Sheepish, fumbling, stricken with sudden adolescent clumsiness, he gave her the new-account forms. By this time the other brokers had arrived, but too late: by the rules of the house she was his client. Sitting beside his cluttered desk, she told him of her investment needs while he studied the elegant tapered structure of her high-bridged nose, fought without success against her perplexing and enigmati
c mental inaccessibility, and, despite or perhaps because of that inaccessibility, felt himself helplessly falling in love with her.

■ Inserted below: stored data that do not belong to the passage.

(** The rebuild inserts the entry of every line it reads, one after the
    other, and it reads the lines up to the first that does not parse. *)
Lemma read_lines_added lines : forall entries b entries',
  read_lines lines entries = Ok (b, entries') ->
  exists seen rest es,
    lines = seen ++ rest
    /\ Forall2 (fun line e => ParseLine line = Ok (Some e)) seen es
    /\ (if b then rest = []
        else exists bad rest', rest = bad :: rest' /\ ParseLine bad = Ok None)
    /\ entries' = foldl (fun t e => set_insert e t) entries es
    /\ forall e, e ∈ es ->
         exists x, x ∈ entries'
                   /\ (x = e \/ (compare_entries x e = false
                                 /\ compare_entries e x = false)).
Proof.
  induction lines as [|line lines IH]; intros entries b entries' H; simpl in H.
  - injection H as <- <-. exists [], [], [].
    split; [done|]. split; [constructor|]. split; [done|]. split; [done|].
    intros e He. by apply elem_of_nil in He.
  - apply bind_Ok in H as ([fresh|] & Hp & H).
    + assert (read_lines lines (set_insert fresh entries) = Ok (b, entries'))
        as Hmid.
      { destruct (set_find fresh entries) as [p|] eqn:Hf; [|done].
        by rewrite (set_insert_hit _ _ _ Hf). }
      assert (exists x, x ∈ set_insert fresh entries
                        /\ (x = fresh \/ (compare_entries x fresh = false
                                          /\ compare_entries fresh x = false)))
        as (x & Hx & Hxe).
      { destruct (set_find fresh entries) as [[i x]|] eqn:Hf.
        - exists x. rewrite (set_insert_hit _ _ _ Hf).
          apply set_find_inv in Hf as (Hi & H1 & H2 & _).
          split; [by eapply list_elem_of_lookup_2 | by right].
        - exists fresh. split; [|by left].
          unfold set_insert. rewrite Hf, elem_of_app, elem_of_cons. auto. }
      destruct (IH _ _ _ Hmid) as (seen & rest & es & Hl & Hall & Hb & Hfold & Hin).
      apply read_lines_keeps in Hmid as [Hsub _].
      exists (line :: seen), rest, (fresh :: es).
      split; [simpl; by rewrite Hl|]. split; [by constructor|].
      split; [done|]. split; [done|].
      intros e He. apply elem_of_cons in He as [->|He]; [|by apply Hin].
      exists x. split; [by eapply elem_of_sublist | done].
    + injection H as <- <-. exists [], (line :: lines), [].
      split; [done|]. split; [constructor|]. split; [by exists line, lines|].
      split; [done|]. intros e He. by apply elem_of_nil in He.
Qed.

She was 22, one year out of Radcliffe, came from Long Island, and shared a West End Avenue apartment with two other girls. Unmarried—there had been a long futile love affair ending in a broken engagement not long before, he would discover later. (How strange it was for him not to be discovering everything at once, taking the information as he desired it.) Her background was in mathematics and she worked as a computer programmer, a term which, in 1963, meant very little to him; he wasn’t sure whether she designed computers, operated them, or repaired them. Recently she had inherited $6500 from an aunt in Arizona, and her parents, who evidently were stern and formidable advocates of sink-or-swim education, had told her to invest the money on her own, by way of assuming adult responsibilities. So she had gone to her friendly neighborhood brokerage office, a lamb for the shearing, to invest her money. “What do you want?” Selig asked her. “To stash it away in safe blue chips, or to go for a little action, a chance for capital gains?”